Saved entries
(* ===== verification/RemoteWorld.v ===== *)
(** What the remote proxy's handler is made of before any decision: its
    configuration, its audit line, the answers it writes itself, the questions it
    asks of the world (the hub, the session source, the broker, the clock, the
    caches its requests share), and JSON as the proxy reads and writes it
    ([internal/remoteproxy/proxy.go], [contact.go], [chatpage.go]). *)

From stdpp Require Import sorting.
From S2P Require Import Prelude Go TreePath GoPath GoText GoHttp RemotePath ChatLedger Effects.

Module RemoteWorld.
Import TreePath GoPath GoText GoHttp RemotePath Effects.

(** * Configuration *)

(** [Config]: a function that may be nil is here whether it is set; what it
    answers is a question below. *)
Record Config := MkConfig {
  c_TargetHost : string; c_Target : URL;
  c_ServeHost : string; c_ListenPort : Z; c_AllowedUsers : list string;
  c_LoginCurrent : bool;
  c_IdentityHeader : string; c_TrustForwardedHost : bool; c_BindHost : string;
  c_Session : bool; c_Audit : bool; c_ChatLedger : bool;
  c_Contacts : gmap string (list string);
  c_ResolveAgents : bool; c_ContactSession : bool;
  c_ChatAgent : string; c_MatchAgentMessages : bool;
  c_Files : option (list string);
  c_Voice : bool; c_Speech : bool; c_Push : bool;
  c_LogPath : string
}.
Definition DefaultIdentityHeader : string := "Tailscale-User-Login".
Definition identityHeader (c : Config) : string :=
  CanonicalHeaderKey (if is_empty (c_IdentityHeader c) then DefaultIdentityHeader else c_IdentityHeader c).
Definition DefaultLogPath : string := ".lever-state/remote.log".

(** What [NewHandler] turns on. *)
Definition chat_on (c : Config) : bool := negb (is_empty (c_ChatAgent c)).
Definition fence_on (c : Config) : bool := negb (bool_decide (c_Contacts c = ∅)) && c_ResolveAgents c.
Definition push_on (c : Config) : bool := chat_on c && c_Push c.
Definition voice_on (c : Config) : bool := chat_on c && c_Voice c.
Definition speak_on (c : Config) : bool := voice_on c && c_Speech c.

(** * Audit lines *)

Record AuditLine := MkLine {
  al_Time : Time; al_TSLogin : string; al_Method : string; al_Path : string;
  al_Decision : string; al_Status : Z; al_Reason : string; al_Error : string
}.
Definition decided (decision : string) (status : Z) (l : AuditLine) : AuditLine :=
  MkLine (al_Time l) (al_TSLogin l) (al_Method l) (al_Path l) decision status (al_Reason l) (al_Error l).
Definition with_reason (reason : string) (l : AuditLine) : AuditLine :=
  MkLine (al_Time l) (al_TSLogin l) (al_Method l) (al_Path l) (al_Decision l) (al_Status l) reason (al_Error l).
Definition failed (status : Z) (err : string) (l : AuditLine) : AuditLine :=
  MkLine (al_Time l) (al_TSLogin l) (al_Method l) (al_Path l) (al_Decision l) status (al_Reason l) err.

Definition maxAuditFieldLen : nat := 200.
Definition ellipsis : string := encode_rune 8230.
Definition truncateAudit (v : string) : string :=
  if (String.length v <=? maxAuditFieldLen)%nat then v else String.substring 0 maxAuditFieldLen v +:+ ellipsis.

Definition DecisionAllow : string := "allow".
Definition DecisionDenyPath : string := "deny-path".
Definition DecisionDenyHost : string := "deny-host".
Definition DecisionDenyOrigin : string := "deny-origin".
Definition DecisionDenyUser : string := "deny-user".
Definition DecisionDenyRevoked : string := "deny-revoked".
Definition DecisionDenyMint : string := "deny-credential-mint".
Definition DecisionDenyRoute : string := "deny-route".
Definition DecisionDenyNoSession : string := "deny-no-session".
Definition DecisionLoginRedirect : string := "login-redirect".
Definition DecisionDenyContact : string := "deny-contact".

(** * Answers *)

Definition StatusOK : Z := 200.
Definition StatusCreated : Z := 201.
Definition StatusFound : Z := 302.
Definition StatusNotModified : Z := 304.
Definition StatusSwitchingProtocols : Z := 101.

Definition headers (l : list (string * string)) : Header := foldl (fun h kv => hdr_set kv.1 kv.2 h) ∅ l.
Definition answer_with (status : Z) (h : list (string * string)) (body : bytes) : Response := MkResponse status (headers h) (Some body).
(** [http.Error]. *)
Definition http_Error (msg : string) (status : Z) : Response :=
  answer_with status [("Content-Type", "text/plain; charset=utf-8"); ("X-Content-Type-Options", "nosniff")] (msg +:+ eol).

(** [http.Redirect] to a relative or absolute URL. *)
Definition path_dir (p : string) : string := match cut_last p with Some (d, _) => d +:+ "/" | None => "" end.
Fixpoint hexEscapeNonASCII (s : string) : string :=
  match s with
  | EmptyString => ""
  | String c s =>
    if byte_val c <? 128 then String c (hexEscapeNonASCII s)
    else String "%" (String (lower_byte (hexdigit (byte_val c / 16))) (String (lower_byte (hexdigit (byte_val c mod 16))) (hexEscapeNonASCII s)))
  end.
Definition clean_location (url : string) : string :=
  let '(path, query) := match cut "?" url with (p, Some q) => (p, String "?" q) | (p, None) => (p, "") end in
  let cleaned := Clean path in
  (if HasSuffix path "/" && negb (HasSuffix cleaned "/") then cleaned +:+ "/" else cleaned) +:+ query.
Definition redirect_url `{UrlParse} (r : Request) (url : string) : string :=
  match url_Parse url with
  | Some u =>
    if is_empty (pu_Scheme u) && is_empty (pu_Host u) then clean_location (if HasPrefix url "/" then url else path_dir (rq_Path r) +:+ url)
    else url
  | None => url
  end.
Definition Location `{UrlParse} (r : Request) (url : string) : string := hexEscapeNonASCII (redirect_url r url).

(** * JSON *)

Set Warnings "-register-all".

(** A JSON value as the code keeps it in a [json.RawMessage]: numbers are their
    text, members stand in order. *)

Inductive json : Type :=
| JNull
| JBool (b : bool)
| JNum (text : string)
| JStr (s : string)
| JArr (l : list json)
| JObj (members : list (string * json)).

(** Package [encoding/json]: a whole text, the first value of a stream, and the
    text of a value; [time.Parse] in the layouts used; [net.ParseIP];
    [mime.ParseMediaType]; [html.EscapeString]; [strconv.Quote]. *)
Class RemoteLib := {
  json_parse : bytes -> option json;
  json_first : bytes -> option json;
  json_text : json -> bytes;
  parse_nano : string -> option Time;
  format_chat_time : Time -> string;
  Address : Type;
  ParseIP : string -> option Address;
  SameIP : Address -> Address -> bool;
  IsUnspecified : Address -> bool;
  media_type : string -> string;
  EscapeString : string -> string;
  Quote : string -> string
}.

Section Json.
Context `{Unicode, RemoteLib}.

(** A [map[string]json.RawMessage]: the last member of a name counts. *)
Definition obj_map (ms : list (string * json)) : gmap string json := foldl (fun m kv => <[kv.1 := kv.2]> m) ∅ ms.
(** [json.Unmarshal] into such a map, whose zero value is the nil map. *)
Definition as_map (v : json) : option (option (gmap string json)) := match v with JObj ms => Some (Some (obj_map ms)) | JNull => Some None | _ => None end.
Definition as_list (v : json) : option (list json) := match v with JArr l => Some l | JNull => Some [] | _ => None end.
(** [json.Marshal] of such a map: members in the order of their names. *)
Definition map_json (m : gmap string json) : json := JObj ((fun k => (k, default JNull (m !! k))) <$> merge_sort str_le (elements (dom m))).

(** The members of an object a struct's field takes: the one of its name, or else
    of its name under case folding. *)
Definition field_of (keys : list string) (k : string) : option string :=
  match List.find (str_eqb k) keys with Some f => Some f | None => List.find (fun f => EqualFold f k) keys end.
Definition bound_to (keys : list string) (f : string) (ms : list (string * json)) : list json :=
  snd <$> List.filter (fun kv => bool_decide (field_of keys kv.1 = Some f)) ms.
(** A field of type [string] given one value after another; a null changes nothing. *)
Definition take_string (acc : option string) (v : json) : option string :=
  match acc, v with Some _, JStr s => Some s | Some s, JNull => Some s | _, _ => None end.
Definition string_field (keys : list string) (f : string) (ms : list (string * json)) : option string :=
  foldl take_string (Some "") (bound_to keys f ms).
Definition take_time (acc : option Time) (v : json) : option Time :=
  match acc, v with Some _, JStr s => parse_nano s | Some t, JNull => Some t | _, _ => None end.
Definition time_field (keys : list string) (f : string) (ms : list (string * json)) : option Time :=
  foldl take_time (Some zeroTime) (bound_to keys f ms).
Definition members_of (v : json) : option (list (string * json)) := match v with JObj ms => Some ms | JNull => Some [] | _ => None end.
End Json.

(** * The world *)

(** The handlers of the chat page, each for the requests [serveChatPage] gives
    it; what they do is not modelled. *)
Inductive page :=
| PContacts | PNewConversation | PActivity (name : string) | PWake (name : string)
| PFiles (agent id : string) | PVoice | PSpeak | PPush | PAgents | PFile.

Record AgentMessage := MkMessage { am_ID : string; am_SHA256 : string; am_CreatedAt : Time }.

(** A question the handler asks. *)
Inductive question :=
| Now
(** [Config.LoginCurrent], and whether it admits the login. *)
| Current (login : string)
(** The session source: a login's cookie, and a cookie to drop. *)
| Cookie (login : string)
| Invalidate (login cookie : string)
(** A request over the transport of the reverse proxy, or of the fence's own client. *)
| RoundTrip (out : Request)
| Ask_hub (out : Request)
(** [Config.ResolveAgents], [Config.ContactSession] (the reason it refuses),
    [Config.MatchAgentMessages], [Config.ChatLedger]. *)
| Resolve
| Fresh (agent : string)
| Match (contact agent : string) (msgs : list AgentMessage)
| Record_ (e : ChatLedger.Entry)
(** The fence's caches, each under its mutex. *)
| CachedIDs
| StoreIDs (ids : gmap string string)
| CachedUser (login : string)
| StoreUser (login id : string)
| Page (h : page) (r : Request) (login cookie : string)
| Audit (l : AuditLine).

Definition reply (q : question) : Type :=
  match q with
  | Now => Time
  | Current _ => bool
  | Cookie _ => option string
  | RoundTrip _ | Ask_hub _ => result Response string
  | Resolve => option (gmap string string)
  | Fresh _ | Record_ _ => option string
  | Match _ _ _ => option (gset string)
  | CachedIDs => option (gmap string string * Time)
  | CachedUser _ => option (string * Time)
  | Page _ _ _ _ => Response
  | Invalidate _ _ | StoreIDs _ | StoreUser _ _ | Audit _ => unit
  end.
Definition act (A : Type) : Type := prog reply A.

(** The runs of a program by its first step. *)
Lemma runs_inv {action} {answer : action -> Type} {A} (p : prog answer A) tr a : runs p tr a ->
  match p with Ret b => tr = [] /\ a = b | Ask q k => exists r tr', tr = Ev q r :: tr' /\ runs (k r) tr' a end.
Proof. destruct 1; eauto. Qed.

Lemma runs_bind {action} {answer : action -> Type} {A B} (p : prog answer A) (f : A -> prog answer B) : forall tr b, runs (bind p f) tr b ->
  exists t1 a t2, tr = t1 ++ t2 /\ runs p t1 a /\ runs (f a) t2 b.
Proof.
  induction p as [a|q k IH]; intros tr b; cbn [bind]; [intros Hr; exists [], a, tr; split_and!; [done|constructor|done]|].
  intros (r & tr' & -> & (t1 & a & t2 & -> & H1 & H2)%IH)%runs_inv. exists (Ev q r :: t1), a, t2. split_and!; [done|by constructor|done].
Qed.

Ltac run_ret H := apply runs_inv in H as [-> ->].
Ltac run_ask H r tr := apply runs_inv in H as (r & tr & -> & H); cbn [bind] in H.

End RemoteWorld.
(* ===== verification/ContactView.v ===== *)
(** What the remote proxy lets a contact read of the hub's answers
    ([internal/remoteproxy/agentmsgs.go], [events.go] and the list filter of
    [contact.go]): the history page cut down to the rows the agent ledger
    recorded, the conversation list, and the event stream reduced to subjects. *)

From stdpp Require Import sorting.
From S2P Require Import Prelude Go Token ChatLedger TreePath ManifestCodec Manifest Effects GoPath GoText GoHttp AgentLedger RemotePath RemoteWorld.

Module ContactView.
Import TreePath GoPath GoText GoHttp RemotePath Effects RemoteWorld.
Import Manifest.

Definition maxHistoryAnswer : Z := 32 * 2 ^ 20.
Definition maxMatchRows : nat := 200.
Definition maxListAnswer : nat := N.to_nat (8 * 2 ^ 20).

(** * Rows *)

Record historyRow := MkRow { hr_ID : string; hr_Sender : string; hr_SenderID : string; hr_Type : string; hr_Msg : string; hr_CreatedAt : string }.
Definition rowKeys : list string := ["id"; "sender"; "senderId"; "type"; "msg"; "createdAt"].
(** A row the proxy cannot read: an agent's, never kept. *)
Definition unreadable : historyRow := MkRow "" "agent:?" "" "" "" "".

Definition agentRow (m : historyRow) (uid agentID : string) : bool :=
  if str_eqb (hr_SenderID m) uid && negb (is_empty uid) && HasPrefix (hr_Sender m) "user:" then false
  else
    let hubLine := (str_eqb (hr_Type m) "system" || str_eqb (hr_Type m) "state-change") && negb (HasPrefix (hr_Sender m) "agent:")
                   && negb (str_eqb (hr_SenderID m) agentID) && negb (is_empty (hr_SenderID m)) in
    negb hubLine.

Definition agentTypes (t : string) : bool := str_eqb t "instruction" || str_eqb t "input-needed" || str_eqb t "assistant-reply".

Definition idCounts (rows : list historyRow) (id : string) : nat := length (List.filter (fun m => str_eqb (hr_ID m) id) rows).

Section View.
Context `{Unicode, RemoteLib, SHA256}.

REQUIRED WORK:
In the entries above, find the line holding "Definition DecisionDenyRoute : string" and the line holding "Definition headers (l"; print both of them and every line between, exactly, and nothing else.

SOLVED EXERCISE:
Definition DecisionDenyRoute : string := "deny-route".
Definition DecisionDenyNoSession : string := "deny-no-session".
Definition DecisionLoginRedirect : string := "login-redirect".
Definition DecisionDenyContact : string := "deny-contact".

(** * Answers *)

Definition StatusOK : Z := 200.
Definition StatusCreated : Z := 201.
Definition StatusFound : Z := 302.
Definition StatusNotModified : Z := 304.
Definition StatusSwitchingProtocols : Z := 101.

Definition headers (l : list (string * string)) : Header := foldl (fun h kv => hdr_set kv.1 kv.2 h) ∅ l.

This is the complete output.